No beastly snout, a man’s nose is a mark of distinction sometimes associated with character and vitality — as seen in Gogol’s early 19th century Russia. Awakening one morning, Major Kovalyov expresses horror to discover this synecdoche missing from his face, in The Nose. During a brief separation from its owner, the nose acquires a life of its own, even achieving a government rank in civil service, while the poor man draws ridicule for his denuded face. In the end, the man awakens again one morning to find himself restored, and relieved.

Other stories throughout history also link a man’s nose to vitality, although Shakespeare’s King Falstaff pokes fun at his henchman’s luminous nose, boozily leading the way like a torch, and Pinocchio’s elongated nose signifies a failure to tell the truth.

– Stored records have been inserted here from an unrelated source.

(** ** Examples *)

Module Example.
(** A node whose V2 router quotes [out] for anything. *)
Definition router (out : Z) (to : Address) (data : text) (blk : block_tag) : rpc_reply :=
Reply true None
(Some (("0" :: "x" :: Hex.hex_encode (word 32 ++ word 2 ++ word 1 ++ word out))%char)).

Definition no_tx : TxEnv :=
{| tx_receipt := λ _, None; tx_value := None; tx_from := None; local_balance := λ _, None;
archive_reply := λ _, None; tx_clock := λ _, 0 |}.
Definition no_after : AfterEnv :=
{| kol_tx := no_tx; local_node := λ _ _ _, TransportErr; archive_node := λ _ _ _, TransportErr;
archive_clock := 0; archive_logs := λ _ _, None; parse_b256 := λ _, None; tx_env := λ _, no_tx |}.

(** Token 7 has metadata; every trade is quoted at [out]; the KOL's balances
of a sell at block 9 are 100 before and [post] after. *)
Definition world (now out post : Z) : World :=
{| w_resolver := λ t, if t =? 7 then Some {| symbol := "T"; decimals := 18 |} else None;
w_node := router out; w_after := no_after; w_chain := no_after; w_price := λ _, no_tx;
w_bnb_usd := None; w_pool := λ _ _, None; w_supply := λ _ _, None; w_head := Some 9;
w_now := now;
w_balance := λ _ _ _ b,
Some (if b =? 9 then list_ascii_of_string "0xpost" else list_ascii_of_string "0xpre");
w_parse_u256 := λ s, Some (if bool_decide (s = list_ascii_of_string "post") then post else 100);
w_saves := λ _, true |}.

Definition config : PaperConfig :=
{| costs := {| slip_v2_bps := 150; slip_bonding_bps := 300; gas_per_trade_usd := f0 |};
archive_on := false |}.

Definition start : PaperExecutor :=
PaperExecutor_new 0 Ledger.Missing (Some (load_or_new None 1000000 1000 1000))
{| calls := 0; last_ns := 0 |}
{| open_positions := ∅; budgets_json := None; closed_rows := [] |}.

Definition buy (now out : Z) (token : Address) : event :=
Hit (world now out 0) (λ _, world now 0 0) (Enter "D" token 5 5 0 1) [].
Definition sell (now out post : Z) : event :=
Hit (world now out post) (λ _, world now out post) (Exit "D" 7 9 2 3) [].

(** A buy of 100000 wei, an entry without metadata, a sell of half, and the
sweep of the rest. *)
Definition day : list event :=
[buy 10 2000 7; buy 20 2000 8; sell 30 70000 50; Sweep 50 20 (λ _, world 50 60000 0)].

Definition one_position : PaperExecutor := final (paper_run config start [buy 10 2000 7]).
Definition example_key : PositionKey :=
{| key_portfolio := FastTip; key_kol_name := "D"; key_token := 7 |}.
Definition example_position : OpenPosition :=
{| portfolio := FastTip; kol_name := "D"; token_address := 7; token_symbol := "T";
token_decimals := 18; bnb_in := 100000; tokens_held := 1970; opened_at_block := 9;
opened_at_unix_ns := 10; last_added_block := 9; buy_tx_hashes := [1];
d_mcap_usd := f0; our_entry_mcap_usd := f0 |}.
End Example.

Lemma paper_books_balance_witness :
  let h := paper_run Example.config Example.start Example.day in
  book (final h) = ∅ ∧ ∃ bk, kol_budgets (final h) = Some bk ∧
    committed_wei (entry_or_new bk "D") = 90000 ∧
    cash_wei (entry_or_new bk "D") + committed_wei (entry_or_new bk "D") = 1028050.
Proof.
  assert (book (final (paper_run Example.config Example.start Example.day)) = ∅) as He
    by by vm_compute.
  destruct (paper_books_balance Example.config 0 {| calls := 0; last_ns := 0 |}
    {| open_positions := ∅; budgets_json := None; closed_rows := [] |} 1000000 1000 1000 "D"
    Example.day) as (bk & Hbk & _ & H2 & _ & H4).
  - lia.
  - lia.
  - vm_compute. reflexivity.
  - split; [exact He|]. exists bk. split; [exact Hbk|]. split.
    + etransitivity; [exact (H4 He)|]. vm_compute. reflexivity.
    + etransitivity; [exact H2|]. vm_compute. reflexivity.
Defined.


Lemma racing_closes_credit_twice_witness :
  match close_plan Example.config (Example.world 30 70000 0) Example.example_key KolSell (Some 2) f1
          Example.one_position,
        close_plan Example.config (Example.world 31 60000 0) Example.example_key CloseTimeout None f1
          Example.one_position with
  | (Some pl1, _), (Some pl2, _) =>
      let s' := close_commit (Example.world 31 60000 0) Example.example_key pl2
                  (close_commit (Example.world 30 70000 0) Example.example_key pl1
                     Example.one_position) in
      book s' = delete Example.example_key (book Example.one_position) ∧
      ∃ bk e, kol_budgets s' = Some bk ∧ inner bk !! "D"%string = Some e ∧
        cash_wei e = 900000 + 68950 + 59100
  | _, _ => False
  end.
Proof.
  destruct (close_plan Example.config (Example.world 30 70000 0) Example.example_key KolSell (Some 2)
    f1 Example.one_position) as [[pl1|] a1] eqn:H1; [|vm_compute in H1; discriminate].
  destruct (close_plan Example.config (Example.world 31 60000 0) Example.example_key CloseTimeout None
    f1 Example.one_position) as [[pl2|] a2] eqn:H2; [|vm_compute in H2; discriminate].
  assert (ct_bnb_out_wei (pl_trade pl1) = 68950) as O1
    by (vm_compute in H1; injection H1 as <- _; reflexivity).
  assert (ct_bnb_out_wei (pl_trade pl2) = 59100) as O2
    by (vm_compute in H2; injection H2 as <- _; reflexivity).
  pose (bk := (try_reserve 10 (load_or_new None 1000000 1000 1000) "D").1).
  destruct (racing_closes_credit_twice Example.config (Example.world 30 70000 0)
    (Example.world 31 60000 0) Example.example_key Example.example_position KolSell CloseTimeout
    (Some 2) None Example.one_position pl1 pl2 a1 a2 bk (entry_or_new bk "D"))
    as (Hb & bk' & e' & Hbk & He & Hc & _).
  - vm_compute. reflexivity.
  - vm_compute. reflexivity.
  - vm_compute. reflexivity.
  - exact H1.
  - exact H2.
  - vm_compute. split; discriminate.
  - vm_compute. reflexivity.
  - vm_compute. discriminate.
  - rewrite O1. discriminate.
  - rewrite O2. discriminate.
  - rewrite O1, O2. vm_compute. reflexivity.
  - split; [exact Hb|]. exists bk', e'. split; [exact Hbk|]. split; [exact He|].
    rewrite Hc, O1, O2. vm_compute. reflexivity.
Defined.
(* ===== verification/Csv.v ===== *)
(** * trader/ledger.rs and trader/live_ledger.rs: the CSV files

    The text of the rows that the two ledgers append, Rust's number formatting
    they use, and the header rule of the live log.  The adaptive trail reads
    the live log back with [split(',')] ([Trail.buy_row]); what it finds is
    stated here against the rows that were written. *)

From Stdlib Require Import ZArith Lia Floats.SpecFloat Ascii String.
From S2P Require Import Prelude F64 Bytes Dex Types ExecMath Trail Paper.

Local Abbreviation text := (list ascii) (only parsing).

Definition str (s : string) : text := list_ascii_of_string s.

Definition comma : ascii := ","%char.
Definition dquote : ascii := ascii_of_N 34.
Definition newline : ascii := ascii_of_N 10.
Definition creturn : ascii := ascii_of_N 13.

(** ** Formatting *)

(** [U256] and [u128] in decimal: 78 digits are enough for 256 bits. *)
Definition uint_text (n : Z) : text := decimal 78 n.
Definition int_text (n : Z) : text := if n <? 0 then "-"%char :: uint_text (- n) else uint_text n.
Definition bool_text (b : bool) : text := str (if b then "true" else "false").
(** [{:#x}] of a 32-byte hash. *)
Definition hash_hex (h : B256) : text := "0"%char :: "x"%char :: Hex.hex_encode (to_be 32 h).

But why a man’s nose would outgrow a woman’s by adolescence had long remained a mystery to scientists studying sexual dimorphism in humans. Larger noses seen in men, and among archaic humans including the Neanderthal, were associated with a greater need for oxygen to fuel a larger mass of muscle and tissue, a new study found.

Heretofore, the body of research had shown men to have not only larger noses but larger nasal cavities and airways behind the nose too. Also, science understood that men draw more oxygen from nasal breathing than women — with “mouth-breather” a derogative for anyone, man or woman. Still, the two pieces of evidence had remained side by side, not yet connected by research, and scientists wondered if the nose, aside from its olfactory function, might also serve another purpose.

To answer questions about nasal morphology in humans, investigators first assessed the ontogeny of nose growth in men and women, ascertaining what any 7th grader has observed: a “greater positive allometry” in boys compared to girls. During puberty, a boy’s nose grows much larger than a girl’s, on average.

Led by anthropologist Nathan E. Holton from the University of Iowa, investigators measured facial and skeletal features of 20 males and 18 females ages 3-20, observing 290 data points. They found that men develop larger noses in relation to women during adolescence, and that noses differ from other facial features, which diverge in size earlier in development.

“As body size increases in males and females during growth, males exhibit a disproportionate increase in nasal size,” Holton said, according to LiveScience. “This follows the same pattern as energetic variables such as oxygen consumption.”

The new discovery reaffirms to anthropologists an imperative to look further and wider when considering systemic factors in craniofacial development, given the answer, all along, was right beneath their nose. The study, researchers say, may also inform further investigation of patterns of craniofacial evolution throughout the genus Homo, from Erectus to Pinocchio.

Source: Holton, Nathan, Yokley, Todd R., Froehle, Andrew W., Southard, Thomas E. Ontogenetic Scaling Of The Human Nose In A Longitudinal Sample: Implications For Genus Homo Facial Evolution. American Journal Of Physical Anthropology. 2013.